Robert A. Mitson and Mitson Law Associates on brief for appellee.

Before Thompson, Selya, and Kayatta, Circuit Judges.

SELYA, Circuit Judge.

Article III of the Constitution grants the federal judiciary the authority to adjudicate cases and controversies, see U.S. Const. art. III, § 2, cl. 1, but that authority extends only to live cases and controversies, not to those which are or have become moot, see Chafin v. Chafin, 568 U.S. 165, 172, 133 S.Ct. 1017, 185 L.Ed.2d 1 (2013). This appeal, which poses a question of first impression for this court, offers a paradigmatic example of that principle. The Bankruptcy Appellate Panel for the First Circuit (the BAP) dismissed this appeal as moot, and we affirm.

We briefly rehearse the relevant facts and travel of the case. On July 5, 2016, Briry, LLC (Briry) made a commercial loan to Global Investments/India Portfolio, Inc. (Global), a corporation wholly owned by debtor-appellant Laxmi Sarah Sundaram. To memorialize the loan, the appellant, on behalf of Global, executed an interest-bearing promissory note (the Note) in the face amount of $120,000. The appellant personally guaranteed payment of the Note. Additionally, the Note was secured by a mortgage on the appellant's home in North Providence, Rhode Island (title to which was then in Global's name). By its terms, the Note was payable in installments, but contained a balloon-payment provision making the entire balance payable at the noteholder's option "upon the earlier of: 1) the transfer of the real property secured by the [N]ote or 2) the maturity date of January 7, 2017."

On January 6, 2017 (one day before the maturity date specified in the Note), the appellant executed a quitclaim deed purporting to transfer title of her home from Global to herself. This transfer, made without Briry's knowledge or consent, constituted a default under the Note. On October 25, 2017, Briry notified the appellant that the Note was in default and demanded payment of the outstanding balance, plus accrued interest, costs, and attorneys' fees. The appellant did not comply.
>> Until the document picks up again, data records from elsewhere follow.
(** * BrainstormGPT: a shallow embedding of [main.py]

    The script drives two chat agents over one shared message list, stops
    on a token budget or on a short reply, then asks for a synthesis and a
    report and writes three files.  The embedding follows the script line
    by line: Python [str] values are lists of code points, the OpenAI
    endpoint is a function from the call number and the request to a
    response, [enc.encode] of tiktoken is a function from text to tokens,
    and the side effects (requests sent, console output, files) live in a
    state that survives a raised exception. *)

From Stdlib Require Import ZArith NArith List Ascii String DecimalString Floats Lia.
From stdpp Require Import base decidable list strings gmap fin_maps.

#[local] Set Warnings "-inexact-float".

Local Open Scope Z_scope.
Local Open Scope list_scope.

(** ** Python text *)

(** A Python [str] is a sequence of Unicode code points; [len] counts
    code points. *)
Abbreviation text := (list N).

(** A source literal without escapes. *)
Definition lit (s : string) : text :=
  List.map N_of_ascii (String.list_ascii_of_string s).

(** The escape [\n]. *)
Definition nl : text := [10%N].

(** [str.isspace] on one code point: the Unicode white space that
    [str.strip()] removes. *)
Definition py_isspace (c : N) : bool :=
  ((9 <=? c) && (c <=? 13) || (28 <=? c) && (c <=? 32) || (c =? 133)
   || (c =? 160) || (c =? 5760) || (8192 <=? c) && (c <=? 8202)
   || (c =? 8232) || (c =? 8233) || (c =? 8239) || (c =? 8287)
   || (c =? 12288))%N.

Fixpoint lstrip (s : text) : text :=
  match s with
  | c :: s' => if py_isspace c then lstrip s' else s
  | [] => []
  end.

Definition rstrip (s : text) : text := rev (lstrip (rev s)).

(** [s.strip()] *)
Definition strip (s : text) : text := rstrip (lstrip s).

(** [sep.join(parts)] *)
Fixpoint join (sep : text) (parts : list text) : text :=
  match parts with
  | [] => []
  | [p] => p
  | p :: rest => p ++ sep ++ join sep rest
  end.

(** [str(n)] for a non-negative integer, as an f-string renders it. *)
Definition str_of_nat (n : nat) : text :=
  lit (NilEmpty.string_of_uint (Nat.to_uint n)).

(** [len(s)] as a Python integer. *)
Definition len {A} (l : list A) : Z := Z.of_nat (length l).

(** ** The remote service *)

(** One entry of the [messages] list of a chat request: the dict
    [{"role": ..., "content": ...}]. *)
Record Message := mkMessage { role : text; content : text }.

(** The keyword arguments of [openai.ChatCompletion.create]. *)
Record Request := mkRequest {
  req_model : text;
  req_messages : list Message;
  req_max_tokens : Z;
  req_temperature : float;
  req_top_p : float
}.

(** What the endpoint answers: an error raised by the client library, or
    a completion whose [choices] list has a first element; only
    [choices[0].message.content] is read by the script. *)
Inductive Response :=
| ServiceError (reason : text)
| Choices (first : text) (others : list text).

(** Python exceptions the script can raise. *)
Inductive Exn :=
| OpenAIError (reason : text)
| NameError (name : string).

(** ** Effects *)

(** The observable state: requests sent so far (oldest first), what was
    written to the console, and the files on disk. *)
Record World := mkWorld {
  requests : list Request;
  stdout : list text;
  files : gmap string text
}.

Definition init_world : World := mkWorld [] [] ∅.

(** Outcome of a computation: a value, a raised exception, or the loop
    bound of the model was reached before the script finished. *)
Inductive Res (A : Type) :=
| Ok (a : A)
| Raise (e : Exn)
| OutOfFuel.
Arguments Ok {A} a.
Arguments Raise {A} e.
Arguments OutOfFuel {A}.

(** State that persists across exceptions. *)
Definition M (A : Type) : Type := World -> World * Res A.

Definition ret {A} (a : A) : M A := fun w => (w, Ok a).

Definition raise {A} (e : Exn) : M A := fun w => (w, Raise e).

Definition bind {A B} (m : M A) (k : A -> M B) : M B :=
  fun w =>
    match m w with
    | (w', Ok a) => k a w'
    | (w', Raise e) => (w', Raise e)
    | (w', OutOfFuel) => (w', OutOfFuel)
    end.

Notation "x <- m ;; k" := (bind m (fun x => k))
  (at level 100, m at next level, right associativity).
Notation "m ;;; k" := (bind m (fun _ => k))
  (at level 100, right associativity).

(** [print(s)]: the text and the line end go to the console.  The console
    is taken to accept every text: the [UnicodeEncodeError] of a console
    that cannot encode it is outside the model. *)
Definition print (s : text) : M unit :=
  fun w => (mkWorld (requests w) (stdout w ++ [s ++ nl]) (files w), Ok tt).

(** [input(prompt)]: the prompt goes to the console, the line typed by
    the user is returned. *)
Definition input (prompt typed : text) : M text :=
  fun w => (mkWorld (requests w) (stdout w ++ [prompt]) (files w), Ok typed).

(** [open(name, "w")]: the file is created or truncated. *)
Definition open_w (name : string) : M unit :=
  fun w => (mkWorld (requests w) (stdout w) (<[name := []]> (files w)), Ok tt).

(** [f.write(s)] on a file opened by [open_w].  The file is taken to
    accept every text: the [UnicodeEncodeError] of a file encoding that
    cannot encode it is outside the model. *)
Definition write (name : string) (s : text) : M unit :=
  fun w =>
    (mkWorld (requests w) (stdout w)
       (<[name := default [] (files w !! name) ++ s]> (files w)), Ok tt).

Section Client.

(** The endpoint: the answer to the [n]-th request of the run. *)
Variable service : nat -> Request -> Response.

(** [openai.ChatCompletion.create(...)['choices'][0]['message']['content']] *)
Definition create (r : Request) : M text :=
  fun w =>
    let w' := mkWorld (requests w ++ [r]) (stdout w) (files w) in
    match service (length (requests w)) r with
    | ServiceError e => (w', Raise (OpenAIError e))
    | Choices c _ => (w', Ok c)
    end.

(** [query_GPT(prompt, max_tokens, engine, temp, top_p)] *)
Definition query_GPT (prompt : text) (max_tokens : Z) (engine : text)
    (temp top_p : float) : M text :=
  create (mkRequest engine [mkMessage (lit "user") prompt]
            max_tokens temp top_p).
Less than three months later (on January 18, 2018), a water pipe burst and rendered the appellant's home uninhabitable. The appellant submitted a claim for the resulting damage to United Property Casualty Insurance Company (United). According to the policy documents, the appellant was named as an insured party and Briry, qua mortgagee, was named as an additional party in interest.
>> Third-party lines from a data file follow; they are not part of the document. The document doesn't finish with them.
Lemma elem_of_delete_rows p l x : x ∈ delete_rows p l ↔ x ∈ l ∧ p x = false.
Proof. unfold delete_rows. rewrite elem_of_select, negb_true_iff. tauto. Qed.

Lemma length_update_rows p f l : length (update_rows p f l) = length l.
Proof. apply length_map. Qed.

Lemma update_rows_none p f l : (∀ x, x ∈ l → p x = false) → update_rows p f l = l.
Proof.
  induction l as [|x l IH]; simpl; intros H; [done|].
  rewrite H by set_solver. f_equal. apply IH. set_solver.
Qed.

Lemma update_rows_app p f l k :
  update_rows p f (l ++ k) = update_rows p f l ++ update_rows p f k.
Proof. apply map_app. Qed.

Lemma lookup_update_rows p f l i x :
  l !! i = Some x → update_rows p f l !! i = Some (if p x then f x else x).
Proof. intros H. unfold update_rows. by rewrite list_lookup_fmap, H. Qed.

Lemma sum_rows_cons f x l : sum_rows f (x :: l) = f x + sum_rows f l.
Proof. done. Qed.

Lemma sum_rows_app f l k : sum_rows f (l ++ k) = sum_rows f l + sum_rows f k.
Proof. induction l as [|x l IH]; simpl; lia. Qed.

Lemma sum_rows_nonneg f l : (∀ x, x ∈ l → 0 <= f x) → 0 <= sum_rows f l.
Proof.
  induction l as [|x l IH]; simpl; intros H; [lia|].
  pose proof (H x ltac:(set_solver)). specialize (IH ltac:(set_solver)). lia.
Qed.

Lemma sum_rows_perm f l k : l ≡ₚ k → sum_rows f l = sum_rows f k.
Proof. induction 1; simpl; lia. Qed.
End rows.

(** [UPDATE ... RETURNING] of the first row it matched. *)
Lemma head_map_select {A B} (p : A → bool) (f : A → B) l b :
  head (map f (select p l)) = Some b → ∃ a, first_where p l = Some a ∧ b = f a.
Proof. unfold first_where. destruct (select p l); simpl; intros; simplify_eq. eauto. Qed.

Create Rewrite HintDb rows.
#[export] Hint Rewrite @elem_of_select @elem_of_update_rows @elem_of_delete_rows
  @select_app @sum_rows_app : rows.

(** ** Stable sorting

    [slice::sort_by] is a stable sort, and [ORDER BY] is modelled as one over the rows in
    storage order; ties keep the order in which they are stored. *)

Section sort.
Context {A : Type} (le : A → A → bool).

Fixpoint insert_sorted (x : A) (l : list A) : list A :=
  match l with
  | [] => [x]
  | y :: l' => if le x y then x :: y :: l' else y :: insert_sorted x l'
  end.

Definition sort_by (l : list A) : list A := foldr insert_sorted [] l.

Lemma insert_sorted_perm x l : insert_sorted x l ≡ₚ x :: l.
Proof.
  induction l as [|y l IH]; simpl; [done|]. case_match; [done|].
  rewrite IH. apply Permutation_swap.
Qed.

Lemma sort_by_perm l : sort_by l ≡ₚ l.
Proof.
  induction l as [|x l IH]; simpl; [done|]. by rewrite insert_sorted_perm, IH.
Qed.

Lemma elem_of_sort_by l x : x ∈ sort_by l ↔ x ∈ l.
Proof. by rewrite sort_by_perm. Qed.

Hypothesis le_total : ∀ x y, le x y = false → le y x = true.
Hypothesis le_trans : ∀ x y z, le x y = true → le y z = true → le x z = true.

Lemma insert_sorted_sorted x l :
  StronglySorted (λ a b, le a b = true) l →
  StronglySorted (λ a b, le a b = true) (insert_sorted x l).
Proof.
  induction 1 as [|y l Hl IH Hy]; simpl; [repeat constructor|].
  destruct (le x y) eqn:E.
  - constructor; [by constructor|]. constructor; [done|].
    eapply Forall_impl; [|exact Hy]. intros z Hz. by eapply le_trans.
  - constructor; [done|]. rewrite insert_sorted_perm. constructor; [|done].
    by apply le_total.
Qed.

Lemma sort_by_sorted l : StronglySorted (λ a b, le a b = true) (sort_by l).
Proof.
  induction l; simpl; [constructor|]. by apply insert_sorted_sorted.
Qed.
End sort.

(** Ascending [ORDER BY key] on an integer or timestamp key. *)
Definition order_by {A} (key : A → Z) : list A → list A :=
  sort_by (λ a b, key a <=? key b).

(** Sorting goes by the keys alone. *)
Lemma sort_by_map {A B} (f : A → B) (le : B → B → bool) l :
  sort_by le (map f l) = map f (sort_by (λ a b, le (f a) (f b)) l).
Proof.
  assert (∀ x l, insert_sorted le (f x) (map f l) =
    map f (insert_sorted (λ a b, le (f a) (f b)) x l)) as Hi.
  { intros x k. induction k as [|y k IH]; simpl; [done|]. case_match; [done|].
    simpl. by rewrite IH. }
  induction l as [|x l IH]; simpl; [done|]. by rewrite IH, Hi.
Qed.

(** [ORDER BY key DESC]. *)
Definition order_by_desc {A} (key : A → Z) : list A → list A :=
  sort_by (λ a b, key b <=? key a).

Lemma StronglySorted_impl {A} (R R' : relation A) l :
  (∀ x y, R x y → R' x y) → StronglySorted R l → StronglySorted R' l.
Proof.
  intros H. induction 1; constructor; [done|]. eapply Forall_impl; [|done]. eauto.
Qed.

Lemma order_by_sorted {A} (key : A → Z) l :
  StronglySorted (λ a b, key a <= key b) (order_by key l).
Proof.
  eapply StronglySorted_impl; [|apply sort_by_sorted]; simpl; intros; bool_to_prop;
    try apply Z.leb_le; lia.
Qed.

Lemma order_by_desc_sorted {A} (key : A → Z) l :
  StronglySorted (λ a b, key b <= key a) (order_by_desc key l).
Proof.
  eapply StronglySorted_impl; [|apply sort_by_sorted]; simpl; intros; bool_to_prop;
    try apply Z.leb_le; lia.
Qed.

(** The first element of a sorted list is a least one. *)
Lemma sorted_head {A} (R : relation A) l x y :
  (∀ z, R z z) → StronglySorted R l → head l = Some x → y ∈ l → R x y.
Proof.
  intros Hr Hs Hx Hy. inversion Hs as [|a k _ Ha]; simplify_eq/=.
  apply elem_of_cons in Hy as [->|Hy]; [done|]. rewrite Forall_forall in Ha.
  by apply Ha, list_elem_of_In.
Qed.

(** A sort by several keys is sorted by the first. *)
Lemma sort_by_first_key {A} (le : A → A → bool) (key : A → Z) l :
  (∀ x y, le x y = true → key x <= key y) → (∀ x y, le x y = false → key y <= key x) →
  StronglySorted (λ a b, key a <= key b) (sort_by le l).
Proof.
  intros Ht Hf. induction l as [|x l IH]; simpl; [constructor|].
  induction IH as [|y k Hk IH' Hy]; simpl; [repeat constructor|].
  destruct (le x y) eqn:E.
  - apply Ht in E. constructor; [by constructor|]. constructor; [done|].
    eapply Forall_impl; [|exact Hy]. simpl. lia.
  - apply Hf in E. constructor; [done|]. rewrite insert_sorted_perm. by constructor.
Qed.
The appellant retained a public adjuster to handle her insurance claim. When the claim was settled, United initially issued a draft in the amount of $62,323.90 for interior structural damage, payable to the appellant, Briry, and the public adjuster. This draft was not negotiated, though, and grew stale while in the possession of the appellant's lawyer. On July 12, 2019, United issued a replacement draft, making it payable to the appellant, the appellant's lawyer, and Briry's lawyer.

Meanwhile — on September 3, 2018the appellant filed for chapter 13 bankruptcy in the United States Bankruptcy Court for the District of Massachusetts. Her initial petition was dismissed without prejudice and — on September 9, 2019the appellant refiled for chapter 13 bankruptcy protection. This petition, too, was filed in the District of Massachusetts but was later transferred to the District of Rhode Island (after the appellant's home had become habitable and she had resumed her residency there). The insurance funds were paid over to John Boyajian, the chapter 13 trustee (the Trustee), to be held in escrow pursuant to an order of the bankruptcy court.

On December 6, 2019, Briry filed a motion in the bankruptcy case, seeking payment to it of the insurance funds. Briry premised its motion on a provision in the mortgage documents stipulating that any home-insurance proceeds be paid directly to Briry should the Note be in default. On December 26 — without any objection from the appellantthe bankruptcy court granted Briry's motion and ordered the Trustee to pay over the insurance funds to Briry.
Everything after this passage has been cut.